National’s Paul Goldsmith, speaking in the Third Reading debate, suggested the Bill was a sort of apology from Labour for having hit small business to hard.
“They have been cautious with the lockdown,” he said.
“They have extended the lockdown.
“And we hear very much the mantra of this Government that we went hard and that we went early and we can debate both of those things—about the earliness, but we can’t debate about the hardness.
“They certainly did go hard.
“They went a lot harder than Australia, and as a result of that, the economic consequences will be severe, and this bill is an attempt to try and reduce that pain by getting some cash back in the hands of small businesses.”
But the Prime Minister is ready to defend how hard the Government went saying the battle was far from over.
“We have to maintain our vigilance,” she told her press conference.
“We have to constantly ensure we’re still following those rules so that we can be assured that there is still the case.
“We continue our testing. We continue our border controls.

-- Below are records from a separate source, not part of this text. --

(* ===== verification/Concrete.v ===== *)
(** * A small executable instance of the library interfaces

    The classes [Crypto] and [Serde] stand for code outside the repository.
    This file instantiates them with concrete functions that satisfy their
    laws, so that the definitions of the development can be evaluated: a key
    is one byte printed as 66 characters, a digest is the message itself, a
    signature names the key and the digest, and a NUT-10 secret is written as
    the bits of its encoding. *)
From Stdlib Require Import Ascii.
From stdpp Require Import base numbers list sorting strings gmap.
From S2P Require Import Prelude Amount Nuts Conditions.

Module Concrete.

Definition key_tail : string :=
  "00000000000000000000000000000000000000000000000000000000000000000".

Definition key_to_string (k : ascii) : string := String k key_tail.
Definition key_from_str (s : string) : option ascii :=
  match s with String k rest => if String.eqb rest key_tail then Some k else None | _ => None end.

(** The byte before the four counter bytes: the last byte of the message. *)
Definition point_of (d : string) : option ascii := String.get (String.length d - 5) d.

Definition sig_to_string (s : ascii * string) : string := String (fst s) (snd s).
Definition sig_from_str (s : string) : option (ascii * string) :=
  match s with String k d => Some (k, d) | EmptyString => None end.

Definition sig_verify (s : ascii * string) (d : string) (k : ascii) : bool :=
  bool_decide (s = (k, d)).

#[export] Instance crypto : Crypto := {|
  pubkey := ascii;
  seckey := ascii;
  signature := ascii * string;
  digest := string;
  secp_pubkey_from_str := key_from_str;
  secp_pubkey_to_string := key_to_string;
  secp_pubkey_serialize := key_to_string;
  xonly_even := point_of;
  seckey_public_key := fun k => k;
  sha256 := fun s => s;
  digest_bytes := fun d => d;
  digest_from_str := fun s => Some s;
  digest_to_string := fun d => d;
  verify_schnorr := sig_verify;
  sign_schnorr := fun k d => (k, d);
  signature_from_str := sig_from_str;
  signature_to_string := sig_to_string;
|}.

#[export] Instance crypto_laws : CryptoLaws crypto.
Proof.
  split; simpl; intros; try done.
  - by destruct s.
  - by apply bool_decide_eq_true_2.
Qed.

Fixpoint bits_of_pos (p : positive) : string :=
  match p with
  | xH => EmptyString
  | xO p => String "0"%char (bits_of_pos p)
  | xI p => String "1"%char (bits_of_pos p)
  end.

Fixpoint pos_of_bits (s : string) : option positive :=
  match s with
  | EmptyString => Some xH
  | String ch s => p ← pos_of_bits s;
      if Ascii.eqb ch "0"%char then Some (xO p)
      else if Ascii.eqb ch "1"%char then Some (xI p) else None
  end.

Lemma pos_of_bits_of_pos p : pos_of_bits (bits_of_pos p) = Some p.
Proof. by induction p as [p IH|p IH|]; simpl; [rewrite IH..|]. Qed.

Definition secret_to_tuple (s : Nut10.Secret) : bool * string * string * option (list (list string)) :=
  (match Nut10.kind s with Nut10.P2PK => true | Nut10.HTLC => false end,
   Nut10.nonce (Nut10.secret_data s), Nut10.data (Nut10.secret_data s), Nut10.tags (Nut10.secret_data s)).

Definition secret_of_tuple (t : bool * string * string * option (list (list string))) : Nut10.Secret :=
  let '(k, n, d, ts) := t in
  Nut10.mkSecret (if k then Nut10.P2PK else Nut10.HTLC) (Nut10.mkSecretData n d ts).

#[export] Instance serde : Serde := {|
  nut10_from_json s := secret_of_tuple <$> (pos_of_bits s ≫= decode);
  nut10_to_json s := bits_of_pos (encode (secret_to_tuple s));
|}.

#[export] Instance serde_laws : SerdeLaws serde.
Proof.
  split. intros [k [n d ts]]. simpl. rewrite pos_of_bits_of_pos. simpl.
  rewrite decode_encode. simpl. by destruct k.
Qed.

(** Some keys, and two of their secret keys. *)
Definition alice : @pubkey crypto := "A"%char.
Definition bob : @pubkey crypto := "B"%char.
Definition carol : @pubkey crypto := "C"%char.

Definition alice_sk : @seckey crypto := "A"%char.
Definition bob_sk : @seckey crypto := "B"%char.

End Concrete.

(** ** The interface theorems at concrete values *)
Module ConcreteConditions.
Import Nut11 Concrete.

Definition sample_conditions : Conditions :=
  mkConditions (Some 1700000000%N) (Some [bob; carol]) (Some [alice]) (Some 2%N) SigAll (Some 1%N).

Lemma tag_roundtrip_witness : Tag_try_from (as_vec (TRefund [alice; bob])) = Ok (TRefund [alice; bob]).
Proof. apply tag_roundtrip. exact I. Defined.

Lemma spending_conditions_roundtrip_witness :
  sc_try_from_secret (sc_into_secret "nonce" (P2PKConditions alice (Some sample_conditions))) =
  Ok (P2PKConditions alice (Some sample_conditions)).
Proof. apply spending_conditions_roundtrip. vm_compute. repeat split; discriminate. Defined.

End ConcreteConditions.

We continue our isolation to keep giving us that assurance.”
That was why she was moving with caution over exiting Level Three.
“We’ve also had to factor in as we’ve gone along a very clear message that we’ve had on the impacts of moving too quickly,” she said.
“Are the risks of second waves, are the risk that you may have had asymptomatic transfer or that simply there may be may have been a longer tail that’s bubbling away?
“And so Level 3 allows us that time to check that we have control before moving with greater confidence.
“The last thing anyone wants is us to move prematurely, have a resurgence and go back.
“That will be very bad for our health response but equally horrific for our economy.”
She got some support from the former Prime Ministerial Chief Science Advisor, Sir Peter Gluckman.
“We do not know whether we’ve eliminated the virus,” he told the Covid-19 Epidemic response Committee yesterday.
“ New cases are still emerging. Is there contact tracing fast enough to cope with what the virus might bring?
“As we mix and mingle more, what will winter bring in terms of infectivity?”
Gluckman said he could see the unity that had prevailed during the lockdown battle against the virus beginning to disappear as time moved on.
“Many are anxious to return rapidly to a pre-covid business as usual mode of operation,” he said.
“But the world has changed.
“Others see a reset in their lives ahead.
“But how big?
“Pragmatically many months or years of pain, difficulty, frustration lie ahead for some.”
That is going to become the challenge for politicians very shortly; a need to move beyond the present to offer the country a vision for how we can move on from the crisis and where we might move to.